Kegiatan tersebut berlangsung di aula Yasores, tepatnya di Waiotan, Desa Pajinian, Kecamatan Adonara Barat, Flores Timur (Flotim), NTT. Diikuti oleh para peserta yang terdiri dari petani dan orang muda desa setempat, Senin (12/5/2025).
Direktur Yasores, Maria Loretha mengatakan orang muda dan perempuan adalah penjaga masa depan pangan. Oleh karena pengetahuan tentang perubahan iklim sangat penting, termasuk teknologi dan inovasi di bidang pertanian, khususnya lahan kering.

“Kami percaya bahwa perubahan besar dimulai dari desa. Perempuan dan orang muda adalah penjaga masa depan pangan. Kita harus menyalakan harapan dan pengetahuan baru tentang teknologi dan inovasi di tengah krisis iklim,” ujar Maria Loretha.
Pada kesempatan itu, para peserta belajar dan berdiskusi tentang penyebab dan dampak perubahan iklim, dan penerapan teknologi irigasi tetes, satu pendekatan hemat air yang sangat relevan bagi pertanian lahan kering.

Manejer Program dan Riset, Brian Benedicto dalam pemaparan materi, mengatakan bahwa krisis iklim bukan sekadar isu global, tetapi kenyataan sehari-hari bagi petani di NTT. Cuaca tak menentu, hasil panen sering tak sesuai harapan, dan sumber air semakin sulit diakses.
Melalui kegiatan ini, kata dia, “kita tidak hanya belajar menegenal penyebab dan dampak perubahan iklim saja, tapi juga memahami bahwa komunitas lokal punya peran penting dalam upaya adaptasi. Pengetahuan sederhana sekalipun, kalu diterapkan secara kolaboratif, bisa jadi kekuatan besar untuk bertahan, dan bergerak bersama.”
“Kita belajar bahwa menghadapi iklim ekstrim tak cukup hanya teknologi, tapi juga relasi antara petani dan tanah, antara pengetahuan dan praktik, antara generasi tua dan muda. Irigasi tetes hanyalah alat, yang paling penting adalah tetes-tetes kesadaran yang menumbuhkan keberanian untuk berubah mulai dari desa,” tandas Brian.
Sementara Fasilitator Yasores, Fransiskus Weleng tampil memperkenalkan konsep irigasi tetes secara praktis dan aplikatif. Para peserta tampak antusias mendengarkan penjelasan, sembari menonton cara penerapan teknologi irigasi tetes pada layar Laptop.

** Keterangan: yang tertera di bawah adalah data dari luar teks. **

(** A directory listing is sorted, complete and shadows correctly.  When S3 lists in
    lexicographic order, so that the names are in order from one page to the next, then
    whatever the local files and the number of pages: the stream ends; its names
    are strictly increasing; it has exactly the names of the remote and local
    entries; and of several entries of one name it has the remote directory before the
    remote file before the local file. *)
Theorem ordered_listing_correct env page_size p local rs s k fuel :
  lists env page_size p None rs → Sorted entry_le (remote_stream p true rs) → Sorted entry_le local →
  (length (remote_stream p true rs ++ local) < k)%nat → (length (remote_stream p true rs ++ local) < fuel)%nat →
  ∃ out, run env (collect_entries k fuel (Ordered (OrderedIter_new p page_size local))) s = (s, Ok out) ∧
    StronglySorted str_lt (map ReaddirEntry_name out) ∧
    (∀ e, e ∈ out → e ∈ remote_stream p true rs ++ local) ∧
    (∀ e, e ∈ remote_stream p true rs ++ local → ∃ e', e' ∈ out ∧ ReaddirEntry_name e' = ReaddirEntry_name e ∧
       (kind_rank (ReaddirEntry_kind e') ≤ kind_rank (ReaddirEntry_kind e))%nat).
Proof.
  intros Hl Hsr Hsl Hk Hf. exists (listed_entries p local rs). split; [|by apply listed_entries_spec].
  assert (length (list_merge entry_le (remote_stream p true rs) local) = length (remote_stream p true rs ++ local)) as Hlen
    by (apply Permutation_length, merge_Permutation).
  unfold listed_entries. eapply (collect_ordered env page_size p k fuel (OrderedIter_new p page_size local) None); [by apply OrderedIter_new_yields|by rewrite Hlen..].
Qed.
(** ** Characters of a string

    A string is its UTF-8 bytes; a character starts at a byte that does not continue another one. *)

Definition continues (c : Strings.Ascii.ascii) : bool := N.eqb (N.land (Strings.Ascii.N_of_ascii c) 192) 128.
(** [chars().count()], [chars().take(n)] and [chars().skip(n)] *)
Definition chars_count (s : str) : nat := length (filter (λ c, continues c = false) s).
Fixpoint chars_take (n : nat) (s : str) : str :=
  match s with
  | [] => []
  | c :: s => if continues c then c :: chars_take n s else match n with O => [] | S n => c :: chars_take n s end
  end.
Definition chars_skip (n : nat) (s : str) : str := drop (length (chars_take n s)) s.

(** [str::split_once] with a string *)
Fixpoint split_once_str (d s : str) : option (str * str) :=
  match strip_prefix d s with
  | Some after => Some ([], after)
  | None =>
      match s with
      | [] => None
      | c :: s => match split_once_str d s with Some (before, after) => Some (c :: before, after) | None => None end
      end
  end.

(** The iteration order of [BTreeMap] and [BTreeSet]. *)
Definition str_le (a b : str) : Prop := str_compare a b ≠ Gt.
#[export] Instance str_le_dec : RelDecision str_le.
Proof. intros a b. unfold str_le. apply _. Defined.
Definition key_le {A} (a b : str * A) : Prop := str_le a.1 b.1.
#[export] Instance key_le_dec {A} : RelDecision (key_le (A:=A)).
Proof. intros a b. unfold key_le. apply _. Defined.

(** ** Checksums of objects ([object_client.rs]) *)

Record Checksum := {
  cs_crc64nvme : option string;
  cs_crc32 : option string;
  cs_crc32c : option string;
  cs_sha1 : option string;
  cs_sha256 : option string;
}.
#[export] Instance Checksum_eq_dec : EqDecision Checksum.
Proof. solve_decision. Defined.
Definition Checksum_empty : Checksum := {| cs_crc64nvme := None; cs_crc32 := None; cs_crc32c := None; cs_sha1 := None; cs_sha256 := None |}.
Definition Checksum_algorithms (c : Checksum) : list ChecksumAlgorithm :=
  (match cs_crc64nvme c with Some _ => [AlgCrc64nvme] | None => [] end) ++
  (match cs_crc32 c with Some _ => [AlgCrc32] | None => [] end) ++
  (match cs_crc32c c with Some _ => [AlgCrc32c] | None => [] end) ++
  (match cs_sha1 c with Some _ => [AlgSha1] | None => [] end) ++
  (match cs_sha256 c with Some _ => [AlgSha256] | None => [] end).
(** the assignment of one of the fields; [None] for an unknown algorithm *)
Definition Checksum_set (c : Checksum) (a : ChecksumAlgorithm) (value : string) : option Checksum :=
  match a with
  | AlgCrc64nvme => Some {| cs_crc64nvme := Some value; cs_crc32 := cs_crc32 c; cs_crc32c := cs_crc32c c; cs_sha1 := cs_sha1 c; cs_sha256 := cs_sha256 c |}
  | AlgCrc32 => Some {| cs_crc64nvme := cs_crc64nvme c; cs_crc32 := Some value; cs_crc32c := cs_crc32c c; cs_sha1 := cs_sha1 c; cs_sha256 := cs_sha256 c |}
  | AlgCrc32c => Some {| cs_crc64nvme := cs_crc64nvme c; cs_crc32 := cs_crc32 c; cs_crc32c := Some value; cs_sha1 := cs_sha1 c; cs_sha256 := cs_sha256 c |}
  | AlgSha1 => Some {| cs_crc64nvme := cs_crc64nvme c; cs_crc32 := cs_crc32 c; cs_crc32c := cs_crc32c c; cs_sha1 := Some value; cs_sha256 := cs_sha256 c |}
  | AlgSha256 => Some {| cs_crc64nvme := cs_crc64nvme c; cs_crc32 := cs_crc32 c; cs_crc32c := cs_crc32c c; cs_sha1 := cs_sha1 c; cs_sha256 := Some value |}
  | AlgUnknown _ => None
  end.
Definition Checksum_from (value : option UploadChecksum) : Checksum :=
  match value with
  | Some uc => default Checksum_empty (Checksum_set Checksum_empty (uc_algorithm uc) (uc_value uc))
  | None => Checksum_empty
  end.

(** [ETag::from_object_bytes] *)
Class Md5 := md5_hex : bytes → string.

Section objects.
Context `{lib : ChecksumLib, md5 : Md5}.

Fixpoint set_checksums {E} (content : bytes) (c : Checksum) (algorithms : list ChecksumAlgorithm) : outcome E Checksum :=
  match algorithms with
  | [] => Ok c
  | a :: algorithms =>
      match Checksum_set c a (checksum_digest a content) with
      | Some c => set_checksums content c algorithms
      | None => Panic
      end
  end.
Definition compute_checksum {E} (content : bytes) (algorithms : list ChecksumAlgorithm) : outcome E Checksum :=
  set_checksums content Checksum_empty algorithms.

Definition mock_validate_checksum (contents : bytes) (upload_checksum : option UploadChecksum) : outcome Upload.ClientError Checksum :=
  let algorithm := match upload_checksum with Some c => [uc_algorithm c] | None => [] end in
  let! content_checksum := compute_checksum contents algorithm in
  let provided_checksum := Checksum_from upload_checksum in
  if bool_decide (provided_checksum = content_checksum) then Ok provided_checksum else Err (PutServiceError BadChecksum).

Frengky, sapaan Fransiskus Weleng, menjelaskan “irigasi tetes merupakan sistem pengairan yang menyalurkan air langsung ke akar tanaman dalam bentuk tetesan air secara terus menerus. Air dialirkan jaringan pipa dan dikeluarkan melalui emitter di dekat akar tanaman.”
“Teknologi sederhana ini bisa menjadi solusi untuk mengatasi kekeringan, menjaga tanaman tetap tumbuh di musim sulit, dan menekan kerugian petani kecil. Dapat menghemat air 30-40 persen dibandingkan dengan metode konvensional,” kata dia.
Frengky menyebut, kelebihan dari irigasi tetes antara lain, menghemat air dan tenaga kerja, mengurangi pertumbuhan gulma, cocok untuk daerah kering, dan memberikan nutrisi langsung ke akar tanaman.
Meski begitu, ia menambahkan, terdapat kekurangan dari teknologi irigasi tetes, yaitu biaya awal pemasangan alat cukup tinggi, emiter bisa saja tersumbat, dan membutuhkan perawatan secara berkala.
Selain mendapatkan pengetahuan dan mengenal teknologi irigasi tetes, selanjutnya peserta akan memperaktekannya dalam rencana tindak lanjut, yakni persiapan lahan, mulai dari pembajakan, pembuatan bedeng dan pupuk organik, serta penerapan irigasi tetes secara sederhana.
Untuk diketahui, kegiatan ini bekerjasama dengan Indonesia untuk Kemanusiaan (IKa) melalui program Pundi Hijau 2025. Merupakan rangkaian program hibah yang berlangsung sejak Maret sampai Agustus 2025.
Kegiatan yang berfokus pada peningkatan kapasitas komunitas lokal dalam menghadapi tantangan perubahan iklim dan memperkuat ketahanan pangan berbasis sumber daya lokal.